Cyberbullying
What you need to know about the realities of cyberbullying, and how to help your kids stay safe
After school, 13-year-old Alicia dumps her backpack and heads to the computer to connect with her friends on MSN. One of them breaks the news that she’s been sent a link to a website entitled “Top 10 People Not to Take to Prom,” on which Alicia’s school photo is featured, alongside comments like “What a fat ugly sl*t.” Turns out the rest of Alicia’s friends — and who knows how many other schoolmates — were sent the same link. Crying and fighting the urge to throw up, Alicia tells her mother. Though Mom offers a comforting hug, her advice is less helpful: “Just don’t look at it, hon.” The next day, when Alicia’s mother drives her to school, she can’t understand why the normally easygoing teen refuses to get out of the car.
Details of this story were changed to protect the real Alicia’s identity, but its essence is, sadly, too true. And just like Alicia’s fictional mom, many parents are surprised at how utterly real cyberspace is for kids. In fact, kids generally don’t distinguish between the digital world and the physical one, says Shaheen Shariff, a McGill University education professor and author of Cyber-bullying: Issues for the School, the Classroom and the Home. Because their academic, recreational and social lives have become so intertwined with technology, cyberspace is where kids’ relationships are built or broken.

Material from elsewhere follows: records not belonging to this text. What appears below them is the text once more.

(** C6: for every offset, the calls of one [redraw_board] are the calls
    of its frame pass followed by those of the piece loop.  The piece
    loop makes [width * width] (64) tile render calls and paints no
    frame glyph; the frame pass, and so the whole call, makes the calls
    described: [(width - 1)²] (49) four-way intersections, the 4 corner
    glyphs once each, [width - 1] T-intersections on each of the 4
    borders, and [width] segments on each of the [width + 1] vertical
    and [width + 1] horizontal separator lines. *)
Theorem redraw_board_call_counts (s : state) (offset : coord) :
  let all := calls_of (redraw_board offset) s in
  let frame := calls_of (redraw_board_frame offset) s in
  let pieces := drop (length frame) all in
  all = frame ++ pieces
  ∧ Z.of_nat (count_calls is_tile_render pieces) = board_width * board_width
  ∧ Z.of_nat (count_calls is_render pieces) = board_width * board_width
  ∧ Z.of_nat (count_calls is_tile_render all) = board_width * board_width
  ∧ frame = described_frame offset
  ∧ Z.of_nat (count_calls (renders_glyph 0x256c) frame)
    = (board_width - 1) * (board_width - 1)
  ∧ count_calls (renders_glyph 0x2554) frame = 1%nat
  ∧ count_calls (renders_glyph 0x2557) frame = 1%nat
  ∧ count_calls (renders_glyph 0x255a) frame = 1%nat
  ∧ count_calls (renders_glyph 0x255d) frame = 1%nat
  ∧ Z.of_nat (count_calls (renders_glyph 0x2566) frame) = board_width - 1
  ∧ Z.of_nat (count_calls (renders_glyph 0x2569) frame) = board_width - 1
  ∧ Z.of_nat (count_calls (renders_glyph 0x2560) frame) = board_width - 1
  ∧ Z.of_nat (count_calls (renders_glyph 0x2563) frame) = board_width - 1
  ∧ Z.of_nat (count_calls (renders_glyph 0x2551) frame)
    = (board_width + 1) * board_width
  ∧ Z.of_nat (count_calls (renders_glyph 0x2550) frame)
    = (board_width + 1) * board_width
  ∧ (∀ i j, 0 ≤ i ≤ board_width → 0 ≤ j < board_width →
       EvRender (offset +c mk_coord (2 * i) (1 + 2 * j)) 0x2551 None None ∈ frame
       ∧ EvRender (offset +c mk_coord (1 + 2 * j) (2 * i)) 0x2550 None None ∈ frame)
  ∧ Z.of_nat (count_calls (renders_glyph 0x256c) all)
    = (board_width - 1) * (board_width - 1)
  ∧ count_calls (renders_glyph 0x2554) all = 1%nat
  ∧ count_calls (renders_glyph 0x2557) all = 1%nat
  ∧ count_calls (renders_glyph 0x255a) all = 1%nat
  ∧ count_calls (renders_glyph 0x255d) all = 1%nat
  ∧ Z.of_nat (count_calls (renders_glyph 0x2566) all) = board_width - 1
  ∧ Z.of_nat (count_calls (renders_glyph 0x2569) all) = board_width - 1
  ∧ Z.of_nat (count_calls (renders_glyph 0x2560) all) = board_width - 1
  ∧ Z.of_nat (count_calls (renders_glyph 0x2563) all) = board_width - 1
  ∧ Z.of_nat (count_calls (renders_glyph 0x2551) all)
    = (board_width + 1) * board_width
  ∧ Z.of_nat (count_calls (renders_glyph 0x2550) all)
    = (board_width + 1) * board_width
  ∧ (∀ i j, 0 ≤ i ≤ board_width → 0 ≤ j < board_width →
       EvRender (offset +c mk_coord (2 * i) (1 + 2 * j)) 0x2551 None None ∈ all
       ∧ EvRender (offset +c mk_coord (1 + 2 * j) (2 * i)) 0x2550 None None ∈ all)
  ∧ Z.of_nat (count_calls is_render all)
    = (2 * board_width + 1) * (2 * board_width + 1).
Proof.
  intros all frame pieces.
  assert (frame = described_frame offset) as Hframe
    by apply (paints_calls_of _ _ _ (redraw_board_frame_paints offset)).
  assert (all = described_frame offset ++ described_tiles (m_engine (this s)) offset)
    as Hall by apply (paints_calls_of _ _ _ (redraw_board_paints offset)).
  assert (pieces = described_tiles (m_engine (this s)) offset) as Hpieces
    by (unfold pieces; by rewrite Hall, Hframe, drop_app_length).
  destruct (frame_counts offset)
    as (Hv & Hh & Hx & Hc1 & Hc2 & Hc3 & Hc4 & Ht1 & Ht2 & Ht3 & Ht4 & Hrenders & Hnone).
  cbv zeta in Hv, Hh, Hx, Hc1, Hc2, Hc3, Hc4, Ht1, Ht2, Ht3, Ht4, Hrenders, Hnone.
  assert (∀ g, count_calls (renders_glyph g) all
               = count_calls (renders_glyph g) (described_frame offset)) as Hglyph.
  { intros g. rewrite Hall, count_calls_app.
    destruct (tiles_without_frame_glyphs (m_engine (this s)) offset g) as [-> _]. lia. }
  assert (count_calls is_render all = 289%nat) as Hdrawn.
  { rewrite Hall, count_calls_app, Hrenders.
    by destruct (tiles_without_frame_glyphs (m_engine (this s)) offset 0) as [_ ->]. }
  assert (∀ i j, 0 ≤ i ≤ board_width → 0 ≤ j < board_width →
            EvRender (offset +c mk_coord (2 * i) (1 + 2 * j)) 0x2551 None None ∈ all
            ∧ EvRender (offset +c mk_coord (1 + 2 * j) (2 * i)) 0x2550 None None ∈ all)
    as Hsegments.
  { intros i j Hi Hj. rewrite Hall, !elem_of_app.
    destruct (line_segments offset i j Hi Hj). by split; left. }
  assert (Z.of_nat (count_calls is_render pieces) = board_width * board_width)
    as Hpainted.
  { rewrite Hpieces.
    by destruct (tiles_without_frame_glyphs (m_engine (this s)) offset 0) as [_ ->]. }
  rewrite !Hglyph, Hdrawn, Hpieces. rewrite Hpieces in Hpainted.
  rewrite Hall at 1. rewrite Hall, Hframe, count_calls_app, tiles_count.
  rewrite Hv, Hh, Hx, Hc1, Hc2, Hc3, Hc4, Ht1, Ht2, Ht3, Ht4, Hnone.
  split; [done |]. split; [done |]. split; [exact Hpainted |].
  rewrite Hall in Hsegments.
  repeat split; try reflexivity; try (by apply line_segments); by apply Hsegments.
Qed.
(** * Symbol encoder of [ml_models/data_type_conversions.py]

    A shallow embedding of the module-level vocabulary ([ALL_SYMBOLS]), of the
    class [Processor] (its constructor and [text_to_sequence]) and of the
    fixed-length framing that [DataTypeConversions.text_to_audio] applies to
    the encoded sequence, followed by the properties of the encoder; then
    of the waveform framing of [text_to_audio], of the lazy model loaders of
    [DataTypeConversions] and of [text_to_image], over external libraries
    taken as parameters. *)

From Stdlib Require Import ZArith Ascii String.
From stdpp Require Import functions.
From stdpp Require Import gmap list.

Local Open Scope Z_scope.
#[local] Set Warnings "-clear-no-such-hyp".

(** ** Python values *)

(** A Python [str] is a sequence of Unicode code points; a character is a
    [str] of length one.  Code points are natural numbers. *)
Definition char : Type := N.
Abbreviation str := (list char).

(** A source literal, written as in the Python file. *)
Definition lit (s : string) : str := N_of_ascii <$> list_ascii_of_string s.

(** [list(s)] on a [str]: the list of its one-character strings. *)
Definition py_list (s : str) : list str := (λ c, [c]) <$> s.
(** * Coin game: the server-side game module over its Redis store

    The development follows [src/server/game.js].  Every function of that
    module talks to Redis through callbacks: a handler sends commands, and
    the reply to each command later runs the callback given with it.  The
    model keeps this shape.  A handler is a list of [action]s; the client
    keeps the commands it has sent in a first-in first-out queue together
    with their callbacks; Redis serves the queue one command at a time.

    Conventions of the embedding:
    - a position record ["x,y"] and a coin field ["r,c"] are kept as the
      pair of integers they render; [res.split(',')] followed by unary
      plus is the inverse of that rendering;
    - the values drawn by [randomPoint] and [permutation] (module
      [./gameutil], not part of the sources) are arguments of the handler
      that draws them;
    - Redis answers every command; error replies are modelled only where
      a handler can provoke one by itself ([MGET] without a key). *)

From stdpp Require Import gmap strings list sorting fin_maps.
From Stdlib Require Import ZArith Lia.
From Stdlib Require OrderedTypeEx.

Local Open Scope Z_scope.

(** ** Constants of game.js *)

Definition WIDTH : Z := 64.
Definition HEIGHT : Z := 64.
Definition MAX_PLAYER_NAME_LENGTH : Z := 32.
Definition NUM_COINS : nat := 100.

(** ** The store *)

Abbreviation Pos := (Z * Z)%type.

(** The four key families of the storage layout documented in game.js:
    [usednames] (set), [player:<name>] (string), [scores] (sorted set),
    [coins] (hash). *)
Record Store := mkStore {
  usednames : gset string;
  players : gmap string Pos;
  scores : gmap string Z;
  coins : gmap Pos Z
}.

Definition empty_store : Store := mkStore ∅ ∅ ∅ ∅.

Definition with_usednames (u : gset string) (s : Store) : Store :=
  mkStore u (players s) (scores s) (coins s).
Definition with_players (p : gmap string Pos) (s : Store) : Store :=
  mkStore (usednames s) p (scores s) (coins s).
Definition with_scores (sc : gmap string Z) (s : Store) : Store :=
  mkStore (usednames s) (players s) sc (coins s).
Definition with_coins (c : gmap Pos Z) (s : Store) : Store :=
  mkStore (usednames s) (players s) (scores s) c.

(** ** Redis commands and their replies *)

(** Commands that game.js queues inside a [multi()] block or sends bare. *)
Inductive write :=
| SADD (member : string)
| SET (name : string) (value : Pos)
| ZADD (score : Z) (member : string)
| HSETNX (field : Pos) (value : Z).
(** Inactive goes with an empty utterance: every pass keeps it so. *)
Lemma loop_body_dormant_empty (p p' : assistant_params) (c : cycle)
    (evs : list event) (r : bool) :
  (is_active p = false -> current_segment p = "") ->
  loop_body p c = Some (p', evs, r) ->
  is_active p' = false -> current_segment p' = "".
Proof.
  intros Hinv Hb Hd'. destruct (vad_simple c) eqn:Hv.
  - destruct (whisper_full c) as [segments|] eqn:Hw.
    + rewrite (loop_body_speech p c segments Hv Hw) in Hb.
      injection Hb as <- _ _.
      set (p1 := set_last_speech_time (clock_now c) p) in *.
      destruct (is_active p) eqn:Ha.
      * rewrite (segments_loop_active segments p1 Ha) in Hd'.
        cbn in Hd'. congruence.
      * destruct (first_wake_word (wake_word p1) segments)
          as [Hno|(pre & s & post & -> & Hno & Hs)].
        -- rewrite (segments_loop_no_wake_word segments p1 Ha Hno). cbn. auto.
        -- rewrite (segments_loop_wake_word pre post s p1 Ha Hno Hs) in Hd'.
           cbn in Hd'. discriminate.
    + rewrite (loop_body_transcription_failed p c Hv Hw) in Hb.
      injection Hb as <- _ _. cbn in *. auto.
  - destruct (should_finalize p (clock_now c)) eqn:Hf.
    + destruct (loop_body_silence_finalize p c Hv Hf) as (reply & log & _ & E).
      rewrite E in Hb. injection Hb as <- _ _. reflexivity.
    + rewrite (loop_body_silence_idle p c Hv Hf) in Hb.
      injection Hb as <- _ _. auto.
Qed.

Lemma should_finalize_inactive (p : assistant_params) (now : Z) :
  is_active p = false -> should_finalize p now = false.
Proof. intros Hd. unfold should_finalize. rewrite Hd. reflexivity. Qed.
Definition remove_all (ids : list nat) (s : Host) : Host :=
  fold_left (fun s' i => remove_obj i s') ids s.

(** [bpy.ops.object.delete(use_global=False)]: every selected object is
    deleted. *)
Definition object_delete (use_global : bool) : Py unit :=
  modify (add_call (CallDelete use_global)) ;;
  modify (fun s => remove_all (selected s) s).

(** Removing the blocks of a collection that have no user.  Removing a
    block does not change the users of another block of its collection, so
    the loop over the collection is a filter. *)
Definition remove_orphan_meshes : Py unit :=
  modify (fun s => set_meshes (filter (fun b => negb (mesh_users s b =? 0))) s).

Definition remove_orphan_armatures : Py unit :=
  modify (fun s =>
    set_armatures (filter (fun b => negb (armature_users s b =? 0))) s).

Definition remove_orphan_actions : Py unit :=
  modify (fun s =>
    set_actions (filter (fun b => negb (action_users s b =? 0))) s).

Definition indexed {A} (l : list A) : list (nat * A) :=
  combine (seq 0 (List.length l)) l.

(** What the importer creates for the [i]-th node of a file when the first
    free identifier is [base]: the object, its data block and its action
    take the identifiers [base + 3 * i], [+ 1] and [+ 2].  The importer
    sets the fake user of every action it creates, which is the one user
    such an action has besides the objects that play it; a mesh or an
    armature block has no user but its object. *)
Definition node_object (base : nat) (p : nat * FbxNode) : Object :=
  let (i, n) := p in
  mkObject (base + 3 * i) (fn_name n) (fn_type n)
    (option_map (fun j => base + 3 * j) (fn_parent n))
    (if (fn_type n ==s "MESH") || (fn_type n ==s "ARMATURE")
     then Some (base + 3 * i + 1) else None)
    (match fn_anim n with
     | NoAnimData => None
     | NoAction => Some (mkAnimData None [])
     | Bound _ _ => Some (mkAnimData (Some (base + 3 * i + 2)) [])
     end)
    (fn_modifiers n).

Definition node_meshes (base : nat) (p : nat * FbxNode) : list MeshData :=
  let (i, n) := p in
  if fn_type n ==s "MESH" then [mkMesh (base + 3 * i + 1) (fn_polygons n) 0]
  else [].

Definition node_armatures (base : nat) (p : nat * FbxNode) : list ArmatureData :=
  let (i, n) := p in
  if fn_type n ==s "ARMATURE" then [mkArmature (base + 3 * i + 1) 0] else [].

Definition node_actions (base : nat) (p : nat * FbxNode) : list Action :=
  let (i, n) := p in
  match fn_anim n with
  | Bound name frames => [mkAction (base + 3 * i + 2) name frames 1]
  | _ => []
  end.

Definition loaded_ids (base : nat) (idx : list (nat * FbxNode)) : list nat :=
  map (fun p => base + 3 * fst p) idx.

Definition load_nodes (nodes : list FbxNode) (s : Host) : Host :=
  let base := fresh s in
  mkHost (objects s ++ map (node_object base) (indexed nodes))
         (loaded_ids base (indexed nodes))
         (active s)
         (meshes s ++ flat_map (node_meshes base) (indexed nodes))
         (armatures s ++ flat_map (node_armatures base) (indexed nodes))
         (actions s ++ flat_map (node_actions base) (indexed nodes))
         (stdout s) (calls s) (written s).

(** [action.copy()]: a new block with the content of the original.  (The
    host gives the copy a name derived from the original's; the script
    overwrites it in its next statement.) *)
Definition action_copy (a : nat) : Py nat :=
  fun s => match find (fun b => ac_id b =? a) (actions s) with
           | None => Raise ReferenceError s
           | Some b =>
               let id := fresh s in
               Ok id (set_actions
                        (fun l => l ++ [mkAction id (ac_name b) (ac_frames b) 0]) s)
           end.

(** [action.name = name] *)
Definition set_action_name (a : nat) (name : string) : Py unit :=
  modify (set_actions (upd_first (fun b => ac_id b =? a) (fun b =>
    mkAction (ac_id b) name (ac_frames b) (ac_other_users b)))).

(** [obj.name = name] *)
Definition set_name (id : nat) (name : string) : Py unit :=
  _ <- deref id ;;
  modify (upd_obj id (with_name name)).

(** [obj.animation_data_create()] *)
Definition animation_data_create (id : nat) : Py unit :=
  o <- deref id ;;
  match ob_anim o with
  | Some _ => ret tt
  | None => modify (upd_obj id (with_anim (Some (mkAnimData None []))))
  end.

(** [obj.animation_data.nla_tracks.new()]: the new track goes on top of the
    stack; the handle returned is its position.  [obj.animation_data] is
    [None] on an object without animation data, and the attribute access
    fails. *)
Definition nla_tracks_new (id : nat) : Py nat :=
  o <- deref id ;;
  match ob_anim o with
  | None => raise AttributeError
  | Some ad =>
      modify (upd_obj id (with_anim (Some
        (mkAnimData (ad_action ad)
                    (ad_tracks ad ++ [mkTrack "NlaTrack" false []]))))) ;;
      ret (List.length (ad_tracks ad))
  end.

Fixpoint upd_nth {A} (n : nat) (f : A -> A) (l : list A) : list A :=
  match l, n with
  | [], _ => []
  | x :: r, 0 => f x :: r
  | x :: r, S n' => x :: upd_nth n' f r
  end.

(** An assignment through a track handle. *)
Definition on_track (id track : nat) (f : NlaTrack -> NlaTrack) : Py unit :=
  o <- deref id ;;
  match ob_anim o with
  | None => raise AttributeError
  | Some ad =>
      if track <? List.length (ad_tracks ad) then
        modify (upd_obj id (with_anim (Some
          (mkAnimData (ad_action ad) (upd_nth track f (ad_tracks ad))))))
      else raise ReferenceError
  end.

(** [track.name = name] *)
Definition set_track_name (id track : nat) (name : string) : Py unit :=
  on_track id track (fun t => mkTrack name (tr_mute t) (tr_strips t)).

It’s also where a new breed of schoolyard tyrant can follow your child home and hound his every step, via cellphone or laptop. Imagine your son being awakened by a beeping cellphone at 4 a.m. to find the anonymous text message “im watching u,” or discovering that someone took a photo of him undressing for gym and posted it on the Web for the world to see. Such scenarios are disturbingly real: According to a 2008 University of Toronto survey, 20 percent of students in grades six and seven have been cyberbullied.